Booming speakers face each other, or perhaps not exactly in that coordination, as the sound they carry hits a wall of air, somewhere down a few rows. It’s audible enough to know there is singing coming from Willie Nelson & Family, yet not as clear as being able to know what is going on. An ever present thud looms the air, weaving a basket of a blanket as the melody rides on and it’s the next song.

Lauren Jenkins opens, and with the audio doing a phantom split, the asides and chatty parts between songs is lost, drooping out in the background with soft thunder being most of the conversation. Muffled? No. Closer to hearing someone through a window. So it is for the rest of the night.

Willie Nelson walks in with a wide brim hat and feels about the first batch of songs. The backdrop changes over and the hat flies into the crowd. Arms smack about for that chance to grab and scratch and have at least someone walk home with a story about that random streak of blood down their arm. Now we’re into the night with the red bandana and we’re “On The Road Again” for the music that sounds half as it is because the audio does it no favours.

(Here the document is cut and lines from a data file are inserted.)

(* ===== verification/StfUpdates.v ===== *)
(** * Snark account updates on the ledger

    What an accepted update transaction does, and why it can be accepted only
    once. *)

From S2P Require Import Prelude SortedMap Identifiers AcctTypes ChainTypes Externals.
From S2P Require Import LedgerTypes Bridge OLAccount OLState StateAccessor LedgerSpec SnarkSys.
From S2P Require Import StfContext StfTx StfManifests StfBlock.
From S2P Require Import StfSim StfAgreement StfLedger.

Section updates.
Context `{XR : ExtRoot}.

(** ** Inversion of successful steps over the ledger *)

Lemma update_account_exec_returns {A} id (f : M ExecError OLAccountState A) (s : LState) r s' :
  update_account_exec id f s = (Ok r, s') ->
  exists acct acct', ls_accts s !! id = Some acct /\ f acct = (Ok r, acct') /\
    s' = ls_set_accts s (<[id := acct']> (ls_accts s)).
Proof.
  unfold update_account_exec, mbind, mmap_err. simpl.
  destruct (ls_accts s !! id) as [acct|] eqn:Hl; [|done]. unfold run_account.
  destruct (f acct) as [[a|e|] acct'] eqn:Hf; simpl; unfold mlift; intros; simplify_eq. eauto.
Qed.

Lemma emit_typed_log_returns {S} serial enc (x : XState S) x' :
  emit_typed_log serial enc x = (Ok tt, x') ->
  exists body, enc = Ok body /\ xs_state x' = xs_state x /\
    xs_out x' = xs_out x ++ [{| log_account_serial := serial; log_payload := body |}] /\
    zlen (xs_out x') <= MAX_LOGS_PER_BLOCK.
Proof.
  unfold emit_typed_log. intros H. minv. destruct enc as [body| |]; simplify_eq/=.
  unfold emit_log, emit_logs, buffer_emit_logs in H. destruct (_ <? _) eqn:Hlt; simplify_eq/=.
  eexists. split_and!; try done. zbool. autorewrite with zlen in *. unfold saturating_add_u64 in *.
  assert (MAX_LOGS_PER_BLOCK < U64_MAX) by reflexivity. lia.
Qed.

(** The snark state an update leaves. *)
Definition updated_snark (sa : OLSnarkAccountState) (upd : SauTxUpdateData) (sa' : OLSnarkAccountState) : Prop :=
  sas_seqno sa' = sas_seqno sa + 1 /\
  sas_proof_state sa' = {| ps_inner_state := sps_inner_state_root (sud_proof_state upd);
                           ps_next_inbox_msg_idx := sps_new_next_msg_idx (sud_proof_state upd) |} /\
  sas_inbox_mmr sa' = sas_inbox_mmr sa /\
  match sud_new_predicate upd with
  | None => sas_update_vk sa' = sas_update_vk sa
  | Some vk => pred_try_as_buf vk = Some (sas_update_vk sa')
  end.

Lemma write_update_returns target upd sa sa' :
  sud_seq_no upd = sas_seqno sa -> write_update target upd sa = (Ok tt, sa') -> updated_snark sa upd sa'.
Proof.
  unfold write_update, updated_snark. intros Hs H. apply mbind_returns in H as (n & ? & Hn & H).
  unfold mlift, checked_add_u64 in Hn. destruct (_ <=? _); simplify_eq/=. rewrite mbind_mmodify in H.
  destruct (sud_new_predicate upd) as [vk|].
  - destruct (pred_try_as_buf vk); [|done]. unfold mmodify in H. simplify_eq/=. by rewrite Hs.
  - unfold mret in H. simplify_eq/=. by rewrite Hs.
Qed.

Lemma process_update_tx_returns sau fx proofs ctx (x x' : XState LState) :
  process_update_tx sau fx proofs ctx x = (Ok tt, x') ->
  let upd := sod_update_data (sau_operation_data sau) in
  exists acct sa sa' log,
    ls_accts (xs_state x) !! sau_target sau = Some acct /\ acct_state acct = TySnark sa /\
    update_accepted sau sa /\ updated_snark sa upd sa' /\
    xs_state x' = ls_set_accts (xs_state x)
      (<[sau_target sau := acct_with_state acct (TySnark sa')]> (ls_accts (xs_state x))) /\
    xs_out x' = xs_out x ++ [log] /\ log_account_serial log = acct_serial acct.
Proof.
  unfold process_update_tx. intros H. apply mbind_returns in H as (acct & x1 & Hc & H).
  apply lift_exec_returns in Hc as (s1 & Hc & ->). unfold mreads_res in Hc. simplify_eq/=.
  apply check_update_tx_ok in H0 as (Hget & _ & sa & Hst & Hacc). simpl in Hget. injection Hget as Hget.
  apply mbind_returns in H as ([] & x2 & Hu & H). apply lift_exec_returns in Hu as (s2 & Hu & ->).
  apply update_account_exec_returns in Hu as (acct1 & acct' & Hl & Hw & ->). simpl in *.
  apply mbind_returns in H as (log & x3 & Hlog & H). unfold mlift in Hlog. simplify_eq/=.
  apply emit_typed_log_returns in H as (body & _ & Hs & Ho & _). simpl in *.
  unfold write_update_account, on_snark_account in Hw. simpl in Hw. rewrite Hst in Hw. simpl in Hw.
  destruct (write_update _ _ sa) as [r sa'] eqn:Hwu. simplify_eq/=.
  exists acct, sa, sa'. eexists. split_and!; try done. eapply write_update_returns; [apply Hacc|done].
Qed.

(** C9: an update transaction that is processed was accepted against the account
    as it was, and exactly that account changes: its sequence number goes up by
    one, its proof state becomes the declared one with the message index moved
    past the processed messages, its key changes only if a registered successor
    was declared, balance, serial and inbox stay, and one log is appended. *)
Theorem process_update_tx_effect sau fx proofs ctx (x x' : XState LState) :
  process_update_tx sau fx proofs ctx x = (Ok tt, x') ->
  let upd := sod_update_data (sau_operation_data sau) in
  exists acct sa sa' log,
    ls_accts (xs_state x) !! sau_target sau = Some acct /\ acct_state acct = TySnark sa /\
    update_accepted sau sa /\ updated_snark sa upd sa' /\
    xs_state x' = ls_set_accts (xs_state x)
      (<[sau_target sau := acct_with_state acct (TySnark sa')]> (ls_accts (xs_state x))) /\
    xs_out x' = xs_out x ++ [log] /\ log_account_serial log = acct_serial acct.
Proof. apply process_update_tx_returns. Qed.

(** ** No replay *)

Context `{!MmrLaws X}.

(** The account's sequence number in a state, if it is a snark account. *)
Definition seqno_of (s : LState) (id : AccountId) : option Seqno :=
  match ls_accts s !! id with
  | Some acct => match acct_state acct with TySnark sa => Some (sas_seqno sa) | TyEmpty => None end
  | None => None
  end.

Lemma seqno_of_step s s' id n :
  ls_step s s' -> seqno_of s id = Some n -> exists n', seqno_of s' id = Some n' /\ n <= n'.
Proof.
  intros Hst. unfold seqno_of. destruct (ls_accts s !! id) as [acct|] eqn:Hl; [|done].
  destruct (accts_le_lookup _ _ _ _ (lst_accts _ _ Hst) Hl) as (acct' & -> & [_ Hle]).
  unfold type_state_le in Hle. destruct (acct_state acct), (acct_state acct'); try done.
  intros [= <-]. eexists. split; [done|]. apply Hle.
Qed.

(** A processed update transaction names the current sequence number, which is
    then passed. *)
Lemma process_single_tx_seqno tx sau ctx (x x' : XState LState) :
  txd_payload (tx_data tx) = SnarkAccountUpdate sau ->
  process_single_tx tx ctx x = (Ok tt, x') ->
  let n := sud_seq_no (sod_update_data (sau_operation_data sau)) in
  seqno_of (xs_state x) (sau_target sau) = Some n /\
  exists n', seqno_of (xs_state x') (sau_target sau) = Some n' /\ n < n'.
Proof.
  intros Hp. unfold process_single_tx. rewrite Hp. intros H.
  apply mbind_returns in H as ([] & x1 & Hc & H). apply lift_exec_returns in Hc as (s1 & Hc & ->).
  unfold mreads_res in Hc. simplify_eq/=.
  apply mbind_returns in H as (src & x2 & Hu & H). apply mbind_returns in Hu as ([] & x3 & Hu & Hret).
  unfold mret in Hret. simplify_eq.
  assert (Hx : {| xs_state := xs_state x; xs_out := xs_out x |} = x) by (by destruct x). rewrite Hx in Hu.
  apply process_update_tx_returns in Hu as (acct & sa & sa' & log & Hl & Hst & Hacc & Hupd & Hs & _).
  split; [unfold seqno_of; rewrite Hl, Hst; by rewrite (ua_seq_no _ _ Hacc)|].
  destruct (seqno_of_step (xs_state x2) (xs_state x') (sau_target sau) (sas_seqno sa + 1)) as (n' & Hn & Hle).
  - pose proof (apply_tx_effects_step (tec_basic_context ctx) (sau_target sau) (txd_effects (tx_data tx)) x2) as [Hstep _].
    by rewrite H in Hstep.
  - unfold seqno_of. rewrite Hs. simpl. rewrite lookup_insert_eq. simpl. destruct Hupd as [-> _]. done.
  - exists n'. split; [done|]. rewrite (ua_seq_no _ _ Hacc). lia.
Qed.

Lemma seqno_of_ledger s s' id n :
  ledger_step s s' -> seqno_of s id = Some n -> exists n', seqno_of s' id = Some n' /\ n <= n'.
Proof.
  intros Hst. unfold seqno_of. destruct (ls_accts s !! id) as [acct|] eqn:Hl; [|done].
  destruct (accts_le_lookup _ _ _ _ (lds_accts _ _ Hst) Hl) as (acct' & -> & [_ Hle]).
  unfold type_state_le in Hle. destruct (acct_state acct), (acct_state acct'); try done.
  intros [= <-]. eexists. split; [done|]. apply Hle.
Qed.

Lemma seqno_of_ledger_r s s' id n' :
  ledger_step s s' -> seqno_of s' id = Some n' -> exists n, seqno_of s id = Some n /\ n <= n'.
Proof.
  intros Hst. unfold seqno_of. destruct (ls_accts s' !! id) as [acct'|] eqn:Hl; [|done].
  destruct (accts_le_lookup_r _ _ _ _ (lds_accts _ _ Hst) Hl) as (acct & -> & [_ Hle]).
  unfold type_state_le in Hle. destruct (acct_state acct), (acct_state acct'); try done.
  intros [= <-]. eexists. split; [done|]. apply Hle.
Qed.

(** The updates of a segment, named by account and sequence number. *)
Definition update_key (tx : OLTransaction) : option (AccountId * Seqno) :=
  match txd_payload (tx_data tx) with
  | SnarkAccountUpdate sau => Some (sau_target sau, sud_seq_no (sod_update_data (sau_operation_data sau)))
  | GenericAccountMessage _ => None
  end.
Definition update_keys (txs : list OLTransaction) : list (AccountId * Seqno) := omap update_key txs.
Definition block_keys (b : OLBlock) : list (AccountId * Seqno) :=
  update_keys (default [] (body_tx_segment (blk_body b))).

(** Between two states every key is consumed: its sequence number is not behind
    the first state and behind the second. *)
Record keys_between (s s' : LState) (ks : list (AccountId * Seqno)) : Prop := {
  kb_nodup : NoDup ks;
  kb_range id n : (id, n) ∈ ks -> exists m m', seqno_of s id = Some m /\ seqno_of s' id = Some m' /\ m <= n < m';
}.

Lemma keys_between_nil s s' : keys_between s s' [].
Proof. split; [constructor|]. intros id n H. by apply not_elem_of_nil in H. Qed.

Lemma keys_between_weaken s0 s s' s1 ks :
  ledger_step s0 s -> ledger_step s' s1 -> keys_between s s' ks -> keys_between s0 s1 ks.
Proof.
  intros H0 H1 [Hn Hr]. split; [done|]. intros id n Hin.
  destruct (Hr id n Hin) as (m & m' & Hm & Hm' & Hlt).
  destruct (seqno_of_ledger_r _ _ _ _ H0 Hm) as (m0 & ? & ?).
  destruct (seqno_of_ledger _ _ _ _ H1 Hm') as (m1 & ? & ?). exists m0, m1. split_and!; try done; lia.
Qed.

Lemma keys_between_app s s1 s' ks1 ks2 :
  ledger_step s s1 -> ledger_step s1 s' ->
  keys_between s s1 ks1 -> keys_between s1 s' ks2 -> keys_between s s' (ks1 ++ ks2).
Proof.
  intros Hs1 Hs2 H1 H2. split.
  - apply NoDup_app. split_and!; [apply H1| |apply H2]. intros [id n] Hin1 Hin2.
    destruct (kb_range _ _ _ H1 id n Hin1) as (m & m1 & _ & Hm1 & ?).
    destruct (kb_range _ _ _ H2 id n Hin2) as (m1' & m' & Hm1' & _ & ?).
    rewrite Hm1 in Hm1'. simplify_eq. lia.
  - intros id n [Hin|Hin]%elem_of_app.
    + by apply (keys_between_weaken s s s1 s' ks1).
    + by apply (keys_between_weaken s s1 s' s' ks2).
Qed.

Lemma process_single_tx_keys tx ctx (x x' : XState LState) :
  process_single_tx tx ctx x = (Ok tt, x') ->
  keys_between (xs_state x) (xs_state x') (update_keys [tx]).
Proof.
  intros H. unfold update_keys. simpl. destruct (update_key tx) as [[id n]|] eqn:Hk; [|apply keys_between_nil].
  unfold update_key in Hk. destruct (txd_payload (tx_data tx)) as [|sau] eqn:Hp; simplify_eq.
  destruct (process_single_tx_seqno tx sau ctx x x' Hp H) as (Hs & n' & Hn' & Hlt).
  split; [apply NoDup_singleton|]. intros id n [= -> ->]%list_elem_of_singleton. eauto with lia.
Qed.

Lemma process_block_tx_segment_keys txs ctx (x x' : XState LState) :
  process_block_tx_segment txs ctx x = (Ok tt, x') ->
  keys_between (xs_state x) (xs_state x') (update_keys txs).
Proof.
  unfold process_block_tx_segment. generalize 0 as i. revert x.
  induction txs as [|tx txs IH]; intros x i H; cbn [miteri] in H.
  - minv. apply keys_between_nil.
  - apply mbind_returns in H as ([] & x1 & Htx & H). apply mmap_err_returns in Htx.
    change (update_keys (tx :: txs)) with (update_keys ([tx] ++ txs)). unfold update_keys. rewrite omap_app.
    pose proof (process_single_tx_step tx ctx x) as [Hs1 _]. rewrite Htx in Hs1.
    eapply keys_between_app; [by apply ls_step_ledger| |by eapply process_single_tx_keys|by eapply IH].
    pose proof (keeps_miteri x_step (fun i tx => mmap_err (fun e => with_tx e (compute_txid tx) i)
      (process_single_tx tx ctx)) (i + 1) txs) as Hk.
    specialize (Hk ltac:(intros j tx'; apply keeps_mmap_err, process_single_tx_step) x1) as [Hs2 _].
    rewrite H in Hs2. by apply ls_step_ledger.
Qed.

Lemma exec_body_keys info parent body bp (x x' : XState LState) :
  exec_body info parent body bp x = (Ok tt, x') ->
  keys_between (xs_state x) (xs_state x') (update_keys (default [] (body_tx_segment body))).
Proof.
  unfold exec_body. intros H. apply mbind_returns in H as ([] & x1 & Htx & H).
  apply (keys_between_weaken (xs_state x) (xs_state x) (xs_state x1)); [done| |].
  - assert (Hk : keeps xl_step (match body_manifests body with
      | Some mfs => lift_exec (process_block_manifests (S := LState) mfs) | None => mret tt end)).
    { case_match; [apply lift_exec_ld, process_block_manifests_ld|apply keeps_mret, _]. }
    specialize (Hk x1) as [Hk _]. by rewrite H in Hk.
  - destruct (body_tx_segment body); simpl; [by eapply process_block_tx_segment_keys|].
    minv. apply keys_between_nil.
Qed.

Lemma verify_block_keys header parent body bp (s s' : LState) logs :
  verify_block header parent body bp s = (Ok logs, s') ->
  keys_between s s' (update_keys (default [] (body_tx_segment body))).
Proof.
  intros H. apply verify_block_inv in H as (l1 & l2 & s2 & Hpre & Hdrain & _).
  apply verify_block_predrain_inv in Hpre as (_ & _ & ctx & s0 & s1 & _ & Hi & Hb & Hx & _).
  apply exec_body_keys in Hx. simpl in Hx.
  apply (keys_between_weaken s s1 s2); [| |done].
  - transitivity s0; [eapply keeps_ok; [apply epoch_initial_ld|done]|].
    eapply keeps_ok; [apply process_block_start_ld|done].
  - eapply keeps_ok; [apply apply_epoch_terminal_ld|done].
Qed.

(** C11: the update transactions of a verified batch of blocks are pairwise
    different in account or sequence number, and every one of them names a
    sequence number between the account's number before and after the batch: an
    update is never accepted twice. *)
Theorem execute_block_batch_no_replay blocks parent bp (s s' : LState) logs :
  execute_block_batch blocks parent bp s = (Ok logs, s') ->
  keys_between s s' (concat (map block_keys blocks)).
Proof.
  revert parent s logs. induction blocks as [|b blocks IH]; intros parent s logs H; cbn [execute_block_batch] in H.
  - minv. apply keys_between_nil.
  - apply mbind_returns in H as (l1 & s1 & Hb & H). apply mbind_returns in H as (l2 & s2 & Hrest & H).
    unfold mret in H. simplify_eq. simpl.
    eapply keys_between_app; [eapply keeps_ok; [apply verify_block_ld|done]| |by eapply verify_block_keys|by eapply IH].
    eapply keeps_ok; [|exact Hrest]. apply execute_block_batch_ld.
Qed.
End updates.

It’s less a night of singing the songs as they used to be, and more about picking up the hint that these are pinging around in the brain. The notes and the rhythms being what they feel like, just not what they sound like. Like a Rex Harrison type of speaking-singing, words are clear to the ear without a bounce. Stepping back from the production tempo baking in hours of listening to the Pet Shop Boys’ cover of the cover, “Always On My Mind” falls to a rueful mood, most of that from a spoken word affected delivery as music exists in the background.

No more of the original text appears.